■ ASSIGNMENT
Locate the string "right" in the listing below. Copy every line where it is found.

■ DATA FOR REVIEW

(* ===== verification/Firecracker.v ===== *)
(** * The Firecracker backend ([crates/clouisle-vmm/src/firecracker.rs])

    [FirecrackerVmm]: a [firecracker] process per sandbox, configured over its API
    socket.  The node it runs on (files, processes, the HTTP client on a Unix socket,
    the image builder) is the class [FcHost] over an opaque world; the table of
    running processes is kept here.

    The backend is an instance of the class [Vmm], and keeps its promise [VmmOk]. *)

From S2P Require Import Prelude Core SandboxModel Paths Vmm Digest Json Net.

(** ** The node *)

Inductive http_method : Set := PUT | POST | PATCH | GET.

(** What a request comes to: an error of the client, the limit passed, or a status
    with its text and the body (or the error of reading it, as [read_body] shows
    it). *)
Inductive http_answer : Type :=
| HttpFailed (e : string)
| HttpTimedOut
| HttpAnswer (status : Z) (text body : string).

Class FcHost : Type := {
  host : Type; process : Type;
  h_exists : string → host → bool;
  h_is_file : string → host → bool;
  h_create_dir_all : string → host → host * (string + ());
  h_remove_file : string → host → host * (string + ());
  h_remove_dir_all : string → host → host;
  h_write : string → string → host → host * (string + ());
  h_copy : string → string → host → host * (string + ());
  h_device : string → host → string + Z;
  h_read_dir : string → host → option (list string);
  h_read : string → host → option string;
  h_spawn : list string → host → host * (string + process);
  process_id : process → option Z;
  h_killpg : Z → host → host;
  h_alive : Z → host → bool;
  h_reap : process → host → host;
  h_request : http_method → string → string → option Json → option Z → host →
    host * http_answer;
  parse_json : string → string + Json;
  h_sleep_ms : Z → host → host;
  h_now_ms : host → Z;
  (** [ImageManager::pull_and_build] and [cache_hit]. *)
  h_pull_and_build : string → option string → host → host * (string + string);
  h_cache_hit : string → option string → host → host * bool }.
Lemma list_in_range o s : wf s → Forall times_in_range (list_sandboxes o s).
Proof.
  intros Hwf. apply Forall_forall. intros sb [Hin _]%elem_of_List_filter.
  apply list_elem_of_fmap in Hin as ([id sb'] & -> & Hin%elem_of_map_to_list).
  by apply (Hwf id).
Qed.

#[global] Instance impl_ok : StoreOk impl.
Proof.
  refine {| store_wf := wf : @store impl → Prop; abs := view : @store impl → abstract |};
    simpl; intros.
  - unfold create_sandbox, view. rewrite lookup_fmap.
    destruct (sandboxes s !! Sandbox.id sb) eqn:Hs; simpl.
    + split; [done|]. right. split; [done|by eexists].
    + split; [by apply map_Forall_insert_2|]. right. by rewrite fmap_insert.
  - split_and!; [done..|]. right. unfold get_sandbox, view. rewrite lookup_fmap.
    destruct (sandboxes s !! id) as [sb|] eqn:Hs; simpl; [|by eexists].
    exists sb. split_and!; [done..|]. by apply (H id).
  - apply update_law; auto using write_status_range, write_status_content.
  - apply update_law; [done| |done]. intros sb (? & ? & ? & ?). by split_and!.
  - apply update_law; [done| |].
    + intros sb (? & ? & ? & ?). apply write_status_range; [done|]. by split_and!.
    + intros sb. by rewrite write_status_content.
  - apply update_law; [done| |done]. intros sb (? & ? & ? & ?). by split_and!.
  - apply update_law; [done| |done]. intros sb (? & ? & ? & ?). by split_and!.
  - apply update_law; [done| |done]. intros sb (? & ? & ? & ?). by split_and!.
  - split_and!; [done..|]. right. eexists. split_and!; [done|by apply list_in_range|apply list_view].
  - unfold delete_sandbox, view. rewrite lookup_fmap.
    destruct (sandboxes s !! id) eqn:Hs; simpl.
    + split; [by apply map_Forall_delete|]. right. by rewrite fmap_delete.
    + split; [done|]. right. split; [done|by eexists].
  - done.
  - done.
  - done.
  - done.
  - done.
Defined.

(** It never faults. *)
#[global] Instance impl_up : StoreUp impl.
Proof.
  assert (∀ id f s, ¬ fault (update id f s).2) as Hu.
  { intros id f s. unfold update. destruct (_ !! _); simpl; tauto. }
  split; intros; try apply Hu; simpl; try tauto;
    unfold create_sandbox, get_sandbox, delete_sandbox; destruct (_ !! _); simpl; tauto.
Qed.
End InMemoryStore.

(** ** A store that fails now and then

    Any store, with a list that says which of the next operations find the disk or the
    connection gone. *)

Module FaultyStore.
Section faulty.
Context {S : Store}.

Definition attempt_op {A} (f : store → store * StoreResult A) (x : store * list bool)
  : store * list bool * StoreResult A :=
  match x with
  | (s, true :: l) => ((s, l), Err (StoreError.Io "unavailable"))
  | (s, false :: l) => let '(s', r) := f s in ((s', l), r)
  | (s, []) => let '(s', r) := f s in ((s', []), r)
  end.
Lemma stays_cancel_loop t l c f s :
  t ≠ b → apart (data s) (cloud_uuids s) →
  (∀ i x, (i, x) ∈ l → ∃ y, builds (data s) !! i = Some y ∧ Build.team_id y = Build.team_id x) →
  stays (cancel_loop t l c f) s.
Proof.
  intros Ht. revert c f s. induction l as [|[i x] l IH]; intros c f s Hs Hl; simpl; [done|].
  assert (∀ j y, (j, y) ∈ l → ∃ z, builds (data s) !! j = Some z ∧ Build.team_id z = Build.team_id y) as Hl'
    by (intros; apply Hl; by right).
  destruct (negb _) eqn:Hx; [by apply IH|]. destruct (in_progress _); [|by apply IH].
  bool_to_prop. destruct (Hl i x) as (y & Hy & Hyx); [by left|]. do 2 stays_step. apply IH.
  - trace. apply (apart_write (data s)); [done| |same_ids].
    same_view; [done|simpl; congruence|eapply owned_by_other; [eassumption|congruence]].
  - intros j z Hj. trace. destruct (decide (i = j)) as [->|Hne].
    + destruct (Hl' j z Hj) as (z' & Hz & Hz'). rewrite lookup_insert_eq. eexists; split; [done|].
      simpl. congruence.
    + rewrite lookup_insert_ne by done. by apply Hl'.
Qed.

Lemma run_op_apart o s :
  made_for b o s = false → trespasses b o s = false → apart (data s) (cloud_uuids s) →
  stays (run_op o) s.
Proof.
  intros Hb Ho Hs. assert (∀ t, actor o = Some t → t ≠ b) as Hne.
  { intros t Ha ->. destruct o; simpl in *; simplify_eq/=; by case_bool_decide. }
  destruct o; simpl in *; try specialize (Hne _ eq_refl); [by apply stays_team|..]; try apply stays_drop.
  all: eauto using stays_add_member, stays_authenticate, stays_create_key, stays_update_key,
    stays_delete_key, stays_create_token, stays_delete_token, stays_create_volume,
    stays_delete_volume, stays_put_file, stays_create_template, stays_update_template,
    stays_create_build, stays_update_build, stays_add_tag, stays_create_snapshot,
    stays_create_watcher, stays_remove_watcher.
  - unfold cancel_builds. stays_step. apply stays_call.
    + apply stays_cancel_loop; [done..|]. intros i x Hi. apply elem_of_entries in Hi. eauto.
    + intros cf s1 A1. by repeat stays_step.
Qed.
End isolation.

(** ** Credentials *)

Section credentials.
Context {HOO : HashOrderOk HO}.

Definition key_matches (c : string) (k : ApiKey.t) : bool :=
  verify_digest (ApiKey.salt k) c (ApiKey.digest k).
Definition token_matches (c : string) (k : AccessToken.t) : bool :=
  verify_digest (AccessToken.salt k) c (AccessToken.digest k).
Definition volume_matches (c : string) (v : Volume.t) : bool :=
  verify_digest (Volume.token_salt v) c (Volume.token_digest v).

Definition key_principal (k : ApiKey.t) : Principal.t :=
  Principal.mk (ApiKey.team_id k) (ScopeRecord.into_scope (ApiKey.scope k)) None.

(** Whom a credential stands for: a key, else a token, else a volume whose digest
    it has. *)
Definition stands_for (d : ControlPlaneData) (c : string) (p : Principal.t) : Prop :=
  (∃ i k, api_keys d !! i = Some k ∧ key_matches c k = true ∧ p = key_principal k) ∨
  ((∀ i k, api_keys d !! i = Some k → key_matches c k = false) ∧
   ((∃ i k, access_tokens d !! i = Some k ∧ token_matches c k = true ∧
       p = Principal.mk (AccessToken.team_id k) Scope.Full None) ∨
    ((∀ i k, access_tokens d !! i = Some k → token_matches c k = false) ∧
     ∃ i v, volumes d !! i = Some v ∧ volume_matches c v = true ∧
       p = Principal.mk (Volume.team_id v) Scope.Full (Some (Volume.volume_id v))))).
(* ===== verification/Guest.v ===== *)
(** * The guest agent, as the control plane calls it
    ([crates/clouisle-api/src/agent.rs], [handlers/files.rs])

    The traits [AgentConnector] and [AgentConnection] as one class over an opaque
    guest world, the time limit the control plane puts on calls, and the check of
    guest paths. *)

From S2P Require Import Prelude Core SandboxModel Vmm Proto.

(** [ExecStreamEvent]. *)
Inductive ExecStreamEvent : Type :=
| EvStdout (b : Bytes) | EvStderr (b : Bytes) | EvExit (code : Z) | EvError (message : string).

Class Agent : Type := {
  guest : Type;
  connection : Type;
  connect_and_hello : VmHandle.t → string → guest → guest * outcome connection;
  conn_exec : connection → list string → gmap string string → option string → Z →
    guest → guest * outcome ExecutionResult.t;
  (** A streamed command: the events that came, and how the call ended. *)
  exec_stream : connection → list string → gmap string string → option string → Z →
    guest → guest * (list ExecStreamEvent * outcome ());
  write_file : connection → string → Bytes → Z → guest → guest * outcome ();
  apply_limits : connection → option Z → guest → guest * outcome ();
  read_file : connection → string → guest → guest * outcome Bytes;
  list_dir : connection → string → guest → guest * outcome (list DirEntry.t);
  ping : connection → guest → guest * outcome ();
  (** A long-lived process: its identifier in the guest, then its output until it
      ends (the events that came and how the pump ended). *)
  start_process : connection → list string → gmap string string → option string → Z → bool →
    option PtyConfig.t → guest → guest * outcome string;
  stream_process_events : connection → string →
    guest → guest * (list ExecStreamEvent * outcome ());
  send_stdin : connection → string → Bytes → guest → guest * outcome ();
  close_stdin : connection → string → guest → guest * outcome ();
  send_signal : connection → string → ProcessSignal.t → guest → guest * outcome ();
  resize_pty : connection → string → Z → Z → guest → guest * outcome () }.

(** [exec_stream] as the trait provides it, of [exec]: one chunk per stream that has
    output, then the exit code.  (The connections to a guest and to a node have their
    own.) *)

Definition default_exec_stream {guest : Type} (exec : guest → guest * outcome ExecutionResult.t) (g : guest)
  : guest * (list ExecStreamEvent * outcome ()) :=
  match exec g with
  | (g', inl e) => (g', ([], inl e))
  | (g', inr r) =>
    (g', ((if bool_decide (ExecutionResult.stdout r = []) then []
           else [EvStdout (ExecutionResult.stdout r)])
          ++ (if bool_decide (ExecutionResult.stderr r = []) then []
              else [EvStderr (ExecutionResult.stderr r)])
          ++ [EvExit (ExecutionResult.exit_code r)], inr ()))
  end.

(** [tokio::time::timeout]: the call's outcome, or [None] when the limit (in
    seconds) passed first and the call was dropped where it stood. *)
Class Timeouts : Type := {
  within {W A : Type} : Z → (W → W * outcome A) → W → W * option (outcome A) }.

Class TimeoutsOk (T : Timeouts) : Prop := {
  within_done {W A} n (f : W → W * outcome A) w w' o :
    within n f w = (w', Some o) → f w = (w', o) }.

(** A limit that never passes. *)
Definition patient : Timeouts :=
  {| within W A n f w := let '(w', o) := f w in (w', Some o) |}.

#[global] Instance patient_ok : TimeoutsOk patient.
Proof. split. unfold patient, within. intros W A n f w w' o. by destruct (f w); intros [= -> ->]. Qed.

(** ** [files.rs]: [validate_path]

    On Linux [Path::components] splits at the slashes, and only a component
    [..] is a [ParentDir]; there are no prefixes. *)
Definition validate_path (path : string) : result () :=
  if is_empty path then Err (ClouisleError.validation "path is required")
  else if SandboxSpec.has_dotdot path
  then Err (ClouisleError.validation "path traversal is not allowed")
  else Ok ().

(** [format!("{}/{}", target.trim_end_matches('/'), path.trim_start_matches('/'))],
    or the target itself for an empty path. *)
Definition volume_target (target path : string) : string :=
  let relative := trim_start_matches "/" path in
  if is_empty relative then target
  else trim_end_matches "/" target +:+ "/" +:+ relative.
(* ===== verification/E2bModel.v ===== *)
(** * Requests and answers of the E2B surface ([crates/clouisle-api/src/e2b.rs])

    What an E2B client asks for as a specification ([to_spec]) and how a sandbox is
    shown to it ([from_sandbox]).  Dates come from chrono: a sum out of range
    panics. *)

From S2P Require Import Prelude Core SandboxModel Vmm Proto Digest Json Store Auth E2bCloud.

Module E2bInitCommand.
Inductive t : Type :=
| Argv (argv : list string)
| Shell (command : string)
| Process (cmd : string) (args : list string) (envs : gmap string string) (cwd : option string).

Definition into_parts (c : t) : list string * gmap string string * option string :=
  match c with
  | Argv argv => (argv, ∅, None)
  | Shell command => (["/bin/sh"; "-lc"; command], ∅, None)
  | Process cmd args envs cwd => (cmd :: args, envs, cwd)
  end.
End E2bInitCommand.

Module E2bAutoResume.
Inductive t : Set := Bool (b : bool) | Config (b : bool).
Definition enabled (a : t) : bool := match a with Bool b | Config b => b end.
End E2bAutoResume.

Module E2bNetwork.
Record t : Set := mk {
  allow_out : list string; deny_out : list string; allow_public_traffic : bool }.
Definition default : t := mk [] [] false.
End E2bNetwork.

Module E2bVolumeMount.
Record t : Set := mk { name : string; path : string }.
End E2bVolumeMount.

Module E2bCreateRequest.
Record t : Type := mk {
  template_id : string;
  timeout : option Z;
  auto_pause : bool;
  auto_pause_memory : bool;
  auto_resume : option E2bAutoResume.t;
  allow_internet_access : option bool;
  network : option E2bNetwork.t;
  metadata : option (gmap string string);
  env_vars : option (gmap string string);
  init_command : option E2bInitCommand.t;
  init_timeout_ms : option Z;
  snapshot_id : option string;
  volume_mounts : list E2bVolumeMount.t;
  secure : bool }.
End E2bCreateRequest.

Module E2bLifecycle.
Record t : Set := mk { auto_resume : bool; on_timeout : string }.
End E2bLifecycle.

Module E2bSandbox.
Record t : Type := mk {
  template_id : string;
  sandbox_id : string;
  client_id : string;
  allow_internet_access : option bool;
  network : E2bNetwork.t;
  lifecycle : E2bLifecycle.t;
  volume_mounts : list E2bVolumeMount.t;
  envd_version : string;
  envd_access_token : option string;
  traffic_access_token : option string;
  domain : option string;
  started_at : option Z;
  end_at : option Z;
  metadata : gmap string string;
  state : string;
  cpu_count : Z;
  memory_mb : Z;
  disk_size_mb : Z }.

Definition set_token (x : t) (token : option string) : t :=
  mk (template_id x) (sandbox_id x) (client_id x) (allow_internet_access x) (network x)
     (lifecycle x) (volume_mounts x) (envd_version x) token (traffic_access_token x) (domain x)
     (started_at x) (end_at x) (metadata x) (state x) (cpu_count x) (memory_mb x)
     (disk_size_mb x).
End E2bSandbox.

(** [env!("CARGO_PKG_VERSION")]. *)
Definition pkg_version : string := "0.1.0".

Definition to_spec (request : E2bCreateRequest.t) (tenant_id : string) : res string SandboxSpec.t :=
  if is_empty (trim (E2bCreateRequest.template_id request)) then Err "templateID is required"
  else
    let auto_resume := match E2bCreateRequest.auto_resume request with
                       | Some a => E2bAutoResume.enabled a | None => false end in
    let auto_pause := E2bCreateRequest.auto_pause request || auto_resume in
    if auto_resume && negb auto_pause then Err "autoResume requires autoPause"
    else
      let network := default E2bNetwork.default (E2bCreateRequest.network request) in
      let enabled := default true (E2bCreateRequest.allow_internet_access request) in
      let '(init_command, init_env, init_cwd) :=
        match E2bCreateRequest.init_command request with
        | Some c => E2bInitCommand.into_parts c
        | None => ([], ∅, None)
        end in
      Ok (SandboxSpec.mk (ImageRef.new (E2bCreateRequest.template_id request)) Resources.default
        (NetworkConfig.mk enabled (E2bNetwork.allow_out network) (E2bNetwork.deny_out network))
        (SandboxSpec.mounts SandboxSpec.default)
        ((λ m, VolumeMountSpec.mk (E2bVolumeMount.name m) (E2bVolumeMount.path m))
           <$> E2bCreateRequest.volume_mounts request)
        (SandboxSpec.secrets SandboxSpec.default)
        (Some (default 15 (E2bCreateRequest.timeout request)))
        (SandboxSpec.start_timeout_secs SandboxSpec.default)
        (default ∅ (E2bCreateRequest.env_vars request)) init_command init_env init_cwd
        (default 30000 (E2bCreateRequest.init_timeout_ms request))
        (default ∅ (E2bCreateRequest.metadata request)) auto_pause
        (E2bCreateRequest.auto_pause_memory request) auto_resume
        (SandboxSpec.node_selector SandboxSpec.default) RestartPolicy.OnFailure (Some tenant_id)).

Definition state_text (st : SandboxStatus.t) : string :=
  match st with
  | SandboxStatus.Pending | SandboxStatus.Starting => "starting"
  | SandboxStatus.Running => "running"
  | SandboxStatus.Paused => "paused"
  | SandboxStatus.Stopping => "stopping"
  | SandboxStatus.Stopped => "killed"
  | SandboxStatus.Error => "error"
  end.

Section views.
Context {C : Chrono}.

(** [t + Duration::seconds(n as i64)]: the sum, or a panic. *)
Definition add_secs {E} (t n : Z) : res E Z :=
  match dt_add_seconds t (as_i64 n) with Some e => Ok e | None => Panic end.

Definition from_sandbox {E} (sb : Sandbox.t) : res E E2bSandbox.t :=
  let sp := Sandbox.spec sb in
  let started_at := default (Sandbox.created_at sb) (Sandbox.ready_at sb) in
  end_at ← match Sandbox.expires_at sb, SandboxSpec.ttl_secs sp with
           | Some e, _ => Ok (Some e)
           | None, Some ttl => e ← add_secs started_at ttl; Ok (Some e)
           | None, None => Ok None
           end;
  Ok (E2bSandbox.mk (ImageRef.reference (SandboxSpec.image sp)) (Sandbox.id sb)
    (default "clouisle" (SandboxSpec.tenant_id sp)) (Some (NetworkConfig.enabled (SandboxSpec.network sp)))
    (E2bNetwork.mk (NetworkConfig.allow_egress (SandboxSpec.network sp))
       (NetworkConfig.deny_egress (SandboxSpec.network sp)) true)
    (E2bLifecycle.mk (SandboxSpec.auto_resume sp) (if SandboxSpec.auto_pause sp then "pause" else "kill"))
    ((λ m, E2bVolumeMount.mk (VolumeMountSpec.name m) (VolumeMountSpec.target m))
       <$> SandboxSpec.volume_mounts sp)
    pkg_version None None None (Some started_at) end_at (SandboxSpec.metadata sp)
    (state_text (Sandbox.status sb)) (Resources.vcpu (SandboxSpec.resources sp))
    (Resources.memory_mb (SandboxSpec.resources sp)) (Resources.disk_mb (SandboxSpec.resources sp))).

Definition expiry_from_now {E} (now timeout : Z) : res E Z := add_secs now timeout.

(** *** As JSON ([#[derive(Serialize)]]) *)
Context {HO : HashOrder} {CE : CloudEnv}.

Definition date_field (name : string) (t : option Z) : list (string * Json) :=
  match t with Some t => [(name, JStr (rfc3339 t))] | None => [] end.

Definition e2b_sandbox_json (x : E2bSandbox.t) : Json :=
  JObj ([("templateID", JStr (E2bSandbox.template_id x));
    ("sandboxID", JStr (E2bSandbox.sandbox_id x));
    ("clientID", JStr (E2bSandbox.client_id x));
    ("allowInternetAccess", jopt JBool (E2bSandbox.allow_internet_access x));
    ("network", JObj [("allowOut", jstrs (E2bNetwork.allow_out (E2bSandbox.network x)));
       ("denyOut", jstrs (E2bNetwork.deny_out (E2bSandbox.network x)));
       ("allowPublicTraffic", JBool (E2bNetwork.allow_public_traffic (E2bSandbox.network x)))]);
    ("lifecycle", JObj [("autoResume", JBool (E2bLifecycle.auto_resume (E2bSandbox.lifecycle x)));
       ("onTimeout", JStr (E2bLifecycle.on_timeout (E2bSandbox.lifecycle x)))]);
    ("volumeMounts", JArr ((λ m, JObj [("name", JStr (E2bVolumeMount.name m));
       ("path", JStr (E2bVolumeMount.path m))]) <$> E2bSandbox.volume_mounts x));
    ("envdVersion", JStr (E2bSandbox.envd_version x));
    ("envdAccessToken", jopt JStr (E2bSandbox.envd_access_token x));
    ("trafficAccessToken", jopt JStr (E2bSandbox.traffic_access_token x));
    ("domain", jopt JStr (E2bSandbox.domain x))]
   ++ date_field "startedAt" (E2bSandbox.started_at x) ++ date_field "endAt" (E2bSandbox.end_at x)
   ++ [("metadata", jmap (entries (E2bSandbox.metadata x)));
    ("state", JStr (E2bSandbox.state x)); ("cpuCount", JNum (E2bSandbox.cpu_count x));
    ("memoryMB", JNum (E2bSandbox.memory_mb x));
    ("diskSizeMB", JNum (E2bSandbox.disk_size_mb x))]).
End views.

(** ** Properties *)

Definition request_timeout (r : E2bCreateRequest.t) : Z := default 15 (E2bCreateRequest.timeout r).
Definition wants_resume (r : E2bCreateRequest.t) : bool :=
  match E2bCreateRequest.auto_resume r with Some a => E2bAutoResume.enabled a | None => false end.

(** A client is shown what it asked for.  A request is refused only for a blank
    template; otherwise the new sandbox is shown with the request's template, tenant,
    volumes, metadata and egress lists, with the pause behaviour it asked for (a
    request to resume implies one to pause) and with the end its timeout gives, unless
    the timeout (as a signed number) leaves chrono's range, and then showing the
    sandbox panics. *)
Theorem request_is_reflected {C : Chrono} (r : E2bCreateRequest.t) (tenant id : string) (now : Z) :
  match to_spec r tenant with
  | Err m => is_empty (trim (E2bCreateRequest.template_id r)) = true ∧ m = "templateID is required"
  | Panic => False
  | Ok sp =>
    is_empty (trim (E2bCreateRequest.template_id r)) = false ∧
    match dt_add_seconds now (as_i64 (request_timeout r)) with
    | None => from_sandbox (E := ClouisleError.t) (Sandbox.new id sp now) = Panic
    | Some e => ∃ v, from_sandbox (E := ClouisleError.t) (Sandbox.new id sp now) = Ok v ∧
      E2bSandbox.template_id v = E2bCreateRequest.template_id r ∧
      E2bSandbox.sandbox_id v = id ∧ E2bSandbox.client_id v = tenant ∧
      E2bSandbox.started_at v = Some now ∧ E2bSandbox.end_at v = Some e ∧
      E2bSandbox.metadata v = default ∅ (E2bCreateRequest.metadata r) ∧
      E2bSandbox.volume_mounts v = E2bCreateRequest.volume_mounts r ∧
      E2bSandbox.allow_internet_access v
        = Some (default true (E2bCreateRequest.allow_internet_access r)) ∧
      E2bNetwork.allow_out (E2bSandbox.network v)
        = E2bNetwork.allow_out (default E2bNetwork.default (E2bCreateRequest.network r)) ∧
      E2bNetwork.deny_out (E2bSandbox.network v)
        = E2bNetwork.deny_out (default E2bNetwork.default (E2bCreateRequest.network r)) ∧
      E2bSandbox.lifecycle v = E2bLifecycle.mk (wants_resume r)
        (if E2bCreateRequest.auto_pause r || wants_resume r then "pause" else "kill") ∧
      E2bSandbox.state v = "starting"
    end
  end.
Proof.
  unfold to_spec. fold (wants_resume r). destruct (is_empty (trim _)) eqn:Ht; [done|].
  replace (wants_resume r && _) with false by (by destruct (wants_resume r), (E2bCreateRequest.auto_pause r)).
  destruct (match E2bCreateRequest.init_command r with Some c => _ | None => _ end) as [[ic ie] iw].
  split; [done|]. unfold from_sandbox, add_secs. simpl. fold (request_timeout r).
  destruct (dt_add_seconds now (as_i64 (request_timeout r))) as [e|]; simpl; [|done].
  eexists. split; [done|]. simpl. split_and!; try done.
  rewrite <-list_fmap_compose. rewrite <-(list_fmap_id (E2bCreateRequest.volume_mounts r)) at 2.
  apply list_fmap_ext. by intros i [].
Qed.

■ ANSWER TO THIS EXERCISE
    + split; [done|]. right. split; [done|by eexists].
    + split; [by apply map_Forall_insert_2|]. right. by rewrite fmap_insert.
  - split_and!; [done..|]. right. unfold get_sandbox, view. rewrite lookup_fmap.
  - split_and!; [done..|]. right. eexists. split_and!; [done|by apply list_in_range|apply list_view].
    + split; [by apply map_Forall_delete|]. right. by rewrite fmap_delete.
    + split; [done|]. right. split; [done|by eexists].
    by (intros; apply Hl; by right).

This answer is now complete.